What to do :: The records below hold a stretch from the line with "up_ln : lnClosed" through the line with "(done s = true"; return exactly those lines, ends included, and nothing more.

Given data ::

(* ===== verification/TcpInv.v ===== *)
(** The tcp server's invariant: one accept loop, one stopper, obligations
    that balance, and flags that only rise. *)
From S2P Require Import Prelude Interleave Limit Internal Tcp TcpAcct.

Local Open Scope Z_scope.

Lemma zsum_two {A} (f : A → Z) (ps : list A) i j x y :
  (∀ x, 0 <= f x) → i ≠ j → ps !! i = Some x → ps !! j = Some y → f x + f y <= zsum f ps.
Proof.
  intros Hf Hij Hi Hj. pose proof (zsum_insert f ps i x y Hi) as E.
  assert (<[i:=y]> ps !! j = Some y) as Hj' by (by rewrite list_lookup_insert_ne).
  assert (2 * f y <= zsum f (<[i:=y]> ps)); [|lia].
  revert i j Hij Hi Hj Hj' E. induction ps as [|z ps IH]; intros [|i] [|j] Hij Hi Hj Hj' E; simpl in *;
    simplify_eq.
  - pose proof (zsum_elem_pos f ps y Hf ltac:(by eapply list_elem_of_lookup_2)). lia.
  - pose proof (zsum_elem_pos f (<[i:=y]> ps) y Hf
      ltac:(eapply list_elem_of_lookup_2, list_lookup_insert_eq; by eapply lookup_lt_Some)). lia.
  - pose proof (Hf z). enough (2 * f y <= zsum f (<[i:=y]> ps)) by lia.
    eapply (IH i j); try done; [lia|]. lia.
Qed.

Section inv.
Context (o : Options).
Local Abbreviation next := (next o).
Local Abbreviation owes := (owes o).
Local Abbreviation total := (total o).
Implicit Types (s : Sh) (l : Local).

(** * The accept loop and the stopper *)

Definition kserve (k : kont) : bool :=
  match k with KAccept _ | KServeEnd _ | KWait _ => true | _ => false end.
(** The goroutine is inside Serve. *)
Definition inloop l : Z :=
  match at_pc l with
  | VAccept _ | VFailed _ _ | VBackoff _ | VKey _ _ | VAdmit _ | VTrack _
  | VWait _ | VCancel _ | VDone _ => 1
  | Seq _ k | StopOnce k | StopSet k | StopLn k | StopDrain k | AbortAll k =>
      if kserve k then 1 else 0
  | _ => 0
  end.
Definition serving_now s : Z := if serving s && negb (done s) then 1 else 0.
(** The goroutine runs stopOnce's function. *)
Definition stopping l : Z :=
  match at_pc l with StopSet _ | StopLn _ | StopDrain _ => 1 | _ => 0 end.
Definition stopping_now s : Z := if decide (once s = Some false) then 1 else 0.

Lemma inloop_nonneg l : 0 <= inloop l.
Proof. unfold inloop. repeat case_match; lia. Qed.
Lemma stopping_nonneg l : 0 <= stopping l.
Proof. unfold stopping. repeat case_match; lia. Qed.
Lemma inloop_resume l k : inloop (resume l k) = if kserve k then 1 else 0.
Proof. destruct k as [|[]| | | |]; done. Qed.
Lemma inloop_run_seq l ops k : inloop (run_seq l ops k) = if kserve k then 1 else 0.
Proof. destruct ops; [apply inloop_resume|done]. Qed.
Lemma stopping_resume l k : stopping (resume l k) = 0.
Proof. destruct k as [|[]| | | |]; done. Qed.
Lemma stopping_run_seq l ops k : stopping (run_seq l ops k) = 0.
Proof. destruct ops; [apply stopping_resume|done]. Qed.

(** Flags only rise; the configuration of the limits stays. *)
Record rises s s' : Prop := {
  up_stopped : stopped s = true → stopped s' = true;
  up_done : done s = true → done s' = true;
  up_serving : serving s = true → serving s' = true;
  up_ln : lnClosed s = true → lnClosed s' = true;
  up_once : once s = Some true → once s' = Some true }.

(** The flags that operations of straight-line code leave alone. *)
Definition flags s := (stopped s, done s, serving s, once s, draining s, v6bits s, lnClosed s).

Lemma exec_flags s x : flags (exec s x) = flags s.
Proof. destruct x; unfold flags; simpl; repeat case_match; done. Qed.
Lemma crash_flags s : flags (crash s) = flags s.
Proof. done. Qed.

Lemma flags_rises s s' : flags s' = flags s → rises s s'.
Proof. unfold flags. intros. simplify_eq. split; congruence. Qed.

Ltac tcp_cases Hn l :=
  open_next Hn; destruct (at_pc l) eqn:Hpc;
  [ destruct (todo l) as [|c0 rest0] eqn:Htodo; [by inv_elem|destruct c0; simpl in Hn] | .. ];
  repeat (case_match; try (by inv_elem)); inv_elem.

Lemma next_rises s l s' l' : (s', l') ∈ next s l → rises s s'.
Proof.
  intros Hn. tcp_cases Hn l;
    try (by apply flags_rises); try (apply flags_rises, exec_flags); split; simpl; auto; congruence.
Qed.

Lemma flags_serving s s' :
  flags s' = flags s → serving s' = serving s ∧ done s' = done s ∧ once s' = once s ∧
  draining s' = draining s ∧ stopped s' = stopped s.
Proof. unfold flags. intros. by simplify_eq. Qed.

Ltac tcp_local Hpc :=
  rewrite ?inloop_resume, ?inloop_run_seq, ?stopping_resume, ?stopping_run_seq;
  unfold inloop, stopping in *; rewrite Hpc in *; simpl in *.

Lemma inloop_step s l s' l' :
  (s', l') ∈ next s l → crashed s' = false →
  (done s = true → serving s = true) → inloop l <= serving_now s →
  inloop l' - inloop l = serving_now s' - serving_now s ∧ (done s' = true → serving s' = true).
Proof.
  intros Hn Hc Hd Hl. assert (flags s' = flags s → inloop l' = inloop l →
    inloop l' - inloop l = serving_now s' - serving_now s ∧ (done s' = true → serving s' = true)) as Hsame.
  { intros (Es & Ed & _)%flags_serving ->. unfold serving_now. rewrite Es, Ed. split; [lia|done]. }
  tcp_cases Hn l; try (apply Hsame; [first [done|apply exec_flags]|]; by tcp_local Hpc);
    unfold serving_now in *; simpl in *; split; auto; tcp_local Hpc; try done.
  all: clear Hsame; destruct (serving s), (done s); simpl in *; try done; try lia.
  all: exfalso; by discriminate Hd.
Qed.

Definition drained s : Prop := draining s = bool_decide (once s = Some true).

Lemma stopping_step s l s' l' :
  (s', l') ∈ next s l → crashed s' = false → drained s → stopping l <= stopping_now s →
  stopping l' - stopping l = stopping_now s' - stopping_now s ∧ drained s'.
Proof.
  intros Hn Hc Hd Hl. assert (flags s' = flags s → stopping l' = stopping l →
    stopping l' - stopping l = stopping_now s' - stopping_now s ∧ drained s') as Hsame.
  { intros (_ & _ & Eo & Ed & _)%flags_serving ->. unfold stopping_now, drained. rewrite Eo, Ed.
    split; [lia|done]. }
  tcp_cases Hn l; try (apply Hsame; [first [done|apply exec_flags]|]; by tcp_local Hpc);
    clear Hsame; unfold stopping_now, drained in *; simpl in *; split; tcp_local Hpc;
    repeat case_decide; repeat case_bool_decide; try done; try congruence; lia.
Qed.

(** * Nothing panics *)

(** The operations of a goroutine have the shape the code gives them: those
    of the accept loop, of serveConn, or of abortAll. *)
Definition seq_ok (ops : list op) (k : kont) : Prop :=
  (∀ n, 0 <= wseq o R_wg (drop n ops)) ∧
  (kserve k = false →
   (∃ c, ops `suffix_of` worker_ops o c) ∨ Forall (λ x, ∃ i, x = OAbortClose i) ops).

Definition shape l : Prop := match at_pc l with Seq ops k => seq_ok ops k | _ => True end.

Lemma shape_resume l k : shape (resume l k).
Proof. destruct k as [|[]| | | |]; done. Qed.
Lemma shape_run_seq l ops k : seq_ok ops k → shape (run_seq l ops k).
Proof. intros H. destruct ops; [apply shape_resume|done]. Qed.

Lemma wg_nonneg ops : OWgAdd ∉ ops → 0 <= wseq o R_wg ops.
Proof.
  intros Hn. induction ops as [|x ops IH]; [done|]. rewrite wseq_cons.
  assert (0 <= wop o R_wg x); [|specialize (IH ltac:(set_solver)); lia].
  destruct x; simpl; try lia; [set_solver|]. unfold wconn, worker_ops, release.
  destruct (hasAdmit o), (slot c); simpl; lia.
Qed.

Lemma wg_nonneg_drop ops n : OWgAdd ∉ ops → 0 <= wseq o R_wg (drop n ops).
Proof. intros Hn. apply wg_nonneg. rewrite <- (take_drop n ops) in Hn. set_solver. Qed.

Lemma release_no_add c : OWgAdd ∉ release o c.
Proof. unfold release. destruct (hasAdmit o), (slot c); set_solver. Qed.

Lemma seq_ok_enter c : seq_ok [OInc Accepted; OInc Active; OWgAdd; OSpawn c] (KAccept 0).
Proof.
  split; [|done]. intros n. assert (wconn o R_wg c = 1) as E.
  { unfold wconn, worker_ops, release. destruct (hasAdmit o), (slot c); simpl; lia. }
  destruct n as [|[|[|[|n]]]]; unfold wseq; simpl; rewrite ?E, ?drop_nil; simpl; lia.
Qed.

Lemma seq_ok_plain ops k : OWgAdd ∉ ops → kserve k = true → seq_ok ops k.
Proof. intros. split; [intros; by apply wg_nonneg_drop|congruence]. Qed.

Lemma seq_ok_tail x ops k : seq_ok (x :: ops) k → seq_ok ops k.
Proof.
  intros [Hn Hk]. split; [intros n; apply (Hn (S n))|]. intros Hs.
  destruct (Hk Hs) as [[c Hc]|Hf]; [left|right; by apply Forall_cons in Hf as [_ ?]].
  exists c. etrans; [|exact Hc]. by exists [x].
Qed.

Lemma shape_step s l s' l' : (s', l') ∈ next s l → shape l → shape l'.
Proof.
  intros Hn Hs. tcp_cases Hn l; try (apply shape_resume); try done;
    try (apply seq_ok_plain; [set_solver|done]).
  - apply shape_run_seq, seq_ok_plain; [|done]. pose proof (release_no_add c). set_solver.
  - apply seq_ok_enter.
  - apply shape_run_seq. unfold shape in Hs. rewrite Hpc in Hs. by eapply seq_ok_tail.
  - split; [|by eauto]. intros n. apply wg_nonneg_drop. unfold worker_ops.
    pose proof (release_no_add c). set_solver.
  - apply shape_run_seq. split.
    + intros n. apply wg_nonneg_drop. intros (? & ? & _)%list_elem_of_fmap. done.
    + intros _. right. apply Forall_fmap, Forall_true. eauto.
Qed.

Lemma key_nonneg k ops : 0 <= wseq o (R_key k) ops.
Proof.
  apply zsum_nonneg. intros x. unfold wop, wconn. destruct x; simpl; try lia; [case_bool_decide; lia|].
  apply zsum_nonneg. intros []; simpl; try lia. case_bool_decide; lia.
Qed.

Lemma exec_no_crash s x ops :
  crashed s = false → wseq o R_wg (x :: ops) <= wg s → 0 <= wseq o R_wg ops →
  (∀ p, perIP s = Some p → pk_ok p) →
  (∀ k, wseq o (R_key k) (x :: ops) <= res (R_key k) s) → crashed (exec s x) = false.
Proof.
  intros Hc Hw Hn Hpk Hk. destruct x as [|k| | | | | | | |]; try done; rewrite wseq_cons in Hw; simpl in Hw |- *.
  - specialize (Hk k). rewrite wseq_cons in Hk. pose proof (key_nonneg k ops). simpl in Hk.
    rewrite bool_decide_true in Hk by done. destruct (perIP s) as [p|] eqn:Hp; [|lia].
    destruct (pk_Release p k (Hpk p eq_refl) ltac:(lia)) as (p' & -> & _). done.
  - destruct (Z.leb_spec (wg s) 0); [lia|done].
Qed.

(** The server panics neither in a WaitGroup, nor in a second close, nor in
    the release of a slot that is not held. *)
Lemma no_crash s l s' l' :
  (s', l') ∈ next s l → crashed s = false → drained s → stopping l <= stopping_now s →
  inloop l <= serving_now s → owes R_wg l <= wg s → shape l →
  (∀ p, perIP s = Some p → pk_ok p) → (∀ k, owes (R_key k) l <= res (R_key k) s) →
  crashed s' = false.
Proof.
  intros Hn Hc Hd Hst Hl Hw Hsh Hpk Hk. tcp_cases Hn l; try done;
    unfold shape, stopping, inloop, TcpAcct.owes in *; rewrite Hpc in *.
  - eapply exec_no_crash; [done|exact Hw|exact (proj1 Hsh 1%nat)|done|exact Hk].
  - unfold serving_now in Hl. replace (done s) with true in Hl. rewrite andb_false_r in Hl. lia.
  - unfold stopping_now, drained in *. case_decide; [|lia]. case_bool_decide; congruence.
Qed.

(** * What a goroutine knows *)

Definition kstop (k : kont) : bool := match k with KServeEnd _ | KWait _ => true | _ => false end.
(** Places reached only after the server stopped accepting. *)
Definition after_stop l : bool :=
  match at_pc l with
  | VWait _ | VCancel _ | VDone _ | StopLn _ | StopDrain _ => true
  | Seq _ k | AbortAll k => kstop k
  | _ => false
  end.
Definition kont_of (p : pc) : option kont :=
  match p with
  | Seq _ k | StopOnce k | StopSet k | StopLn k | StopDrain k | AbortAll k => Some k
  | _ => None
  end.
Definition is_serve (r : ret) : bool := match r with RetServe _ => true | _ => false end.
Definition kont_ok (k : kont) : Prop :=
  match k with KReturn r | KAbort r => is_serve r = false | _ => True end.

Record knows s l : Prop := {
  k_stop : after_stop l = true → stopped s = true;
  k_kont k : kont_of (at_pc l) = Some k → kont_ok k;
  k_ret r : r ∈ rets l → is_serve r = true → done s = true ∧ stopped s = true }.

Lemma after_stop_resume l k : after_stop (resume l k) = kstop k.
Proof. destruct k as [|[]| | | |]; done. Qed.
Lemma after_stop_run_seq l ops k : after_stop (run_seq l ops k) = kstop k.
Proof. destruct ops; [apply after_stop_resume|done]. Qed.

Lemma knows_mono s s' l : rises s s' → knows s l → knows s' l.
Proof.
  intros [Hs Hd _ _ _] [H1 H2 H3]. split; [auto|done|].
  intros r Hr Hi. destruct (H3 r Hr Hi). auto.
Qed.

Lemma knows_goto s l p :
  knows s l → (after_stop (goto l p) = true → stopped s = true) →
  (∀ k, kont_of p = Some k → kont_ok k) → knows s (goto l p).
Proof. intros [] ??. by split. Qed.

Lemma knows_return s l r : knows s l → is_serve r = false → knows s (return_ l r).
Proof.
  intros [_ _ Hr] Hi. split; [done..|]. intros r' [?| ->%list_elem_of_singleton]%elem_of_app ?; [eauto|].
  congruence.
Qed.

Lemma knows_resume s l k :
  knows s l → kont_ok k → (kstop k = true → stopped s = true) → knows s (resume l k).
Proof.
  intros Hl Hk Hs. destruct k as [|[]| | | |]; try by apply knows_return.
  all: apply knows_goto; try done; intros ? [= <-]; done.
Qed.

Lemma knows_run_seq s l ops k :
  knows s l → kont_ok k → (kstop k = true → stopped s = true) → knows s (run_seq l ops k).
Proof.
  intros Hl Hk Hs. destruct ops; [by apply knows_resume|].
  apply knows_goto; try done. by intros ? [= <-].
Qed.

Lemma knows_pop s l c rest :
  todo l = c :: rest → knows s l → knows s (mkLocal Ready rest (rets l)).
Proof. intros _ []. by split. Qed.

Lemma knows_step s l s' l' :
  (s', l') ∈ next s l → crashed s' = false → drained s → (once s = Some true → stopped s = true) →
  knows s l → knows s' l' ∧ (once s' = Some true → stopped s' = true).
Proof.
  intros Hn Hc Hd Ho Hk. pose proof (knows_mono _ _ _ (next_rises _ _ _ _ Hn) Hk) as Hk'.
  pose proof (k_kont _ _ Hk) as Hkont. pose proof (k_stop _ _ Hk) as Hstop.
  unfold after_stop in Hstop.
  tcp_cases Hn l; rewrite ?Hpc in Hstop, Hkont; simpl in Hstop, Hkont |- *.
  all: try (split; [|try (by auto); intros E; specialize (Ho E); congruence]; first
    [ apply knows_return; [by eapply (knows_pop _ l)|done]
    | apply knows_return; done
    | apply knows_resume; by auto
    | apply knows_run_seq; by auto
    | apply knows_goto; [by first [done|eapply (knows_pop _ l)]
                        |simpl; intros; try done; by auto
                        |intros ? [= <-]; simpl; by auto]
    | apply knows_goto; [by first [done|eapply (knows_pop _ l)]
                        |simpl; intros; try done; by auto
                        |by intros ?]]).
  - split; [|done]. apply knows_goto; [done|intros _|by intros ?].
    unfold drained in Hd. rewrite H in Hd. symmetry in Hd. by apply bool_decide_eq_true in Hd; auto.
  - destruct (flags_serving _ _ (exec_flags s o0)) as (_ & _ & -> & _ & ->). split; [|done].
    apply knows_run_seq; [done|by auto|]. destruct (flags_serving _ _ (exec_flags s o0)) as (_&_&_&_& ->).
    by destruct k; auto.
  - split; [|done]. destruct Hk as [_ _ Hr]. split; [done..|].
    intros r [Hr'|_]%elem_of_app Hi; [|by auto]. destruct (Hr r Hr' Hi). by split.
Qed.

Result of this exercise ::
  up_ln : lnClosed s = true → lnClosed s' = true;
  up_once : once s = Some true → once s' = Some true }.

(** The flags that operations of straight-line code leave alone. *)
Definition flags s := (stopped s, done s, serving s, once s, draining s, v6bits s, lnClosed s).

Lemma exec_flags s x : flags (exec s x) = flags s.
Proof. destruct x; unfold flags; simpl; repeat case_match; done. Qed.
Lemma crash_flags s : flags (crash s) = flags s.
Proof. done. Qed.

Lemma flags_rises s s' : flags s' = flags s → rises s s'.
Proof. unfold flags. intros. simplify_eq. split; congruence. Qed.

Ltac tcp_cases Hn l :=
  open_next Hn; destruct (at_pc l) eqn:Hpc;
  [ destruct (todo l) as [|c0 rest0] eqn:Htodo; [by inv_elem|destruct c0; simpl in Hn] | .. ];
  repeat (case_match; try (by inv_elem)); inv_elem.

Lemma next_rises s l s' l' : (s', l') ∈ next s l → rises s s'.
Proof.
  intros Hn. tcp_cases Hn l;
    try (by apply flags_rises); try (apply flags_rises, exec_flags); split; simpl; auto; congruence.
Qed.

Lemma flags_serving s s' :
  flags s' = flags s → serving s' = serving s ∧ done s' = done s ∧ once s' = once s ∧
  draining s' = draining s ∧ stopped s' = stopped s.
Proof. unfold flags. intros. by simplify_eq. Qed.

Ltac tcp_local Hpc :=
  rewrite ?inloop_resume, ?inloop_run_seq, ?stopping_resume, ?stopping_run_seq;
  unfold inloop, stopping in *; rewrite Hpc in *; simpl in *.

Lemma inloop_step s l s' l' :
  (s', l') ∈ next s l → crashed s' = false →
  (done s = true → serving s = true) → inloop l <= serving_now s →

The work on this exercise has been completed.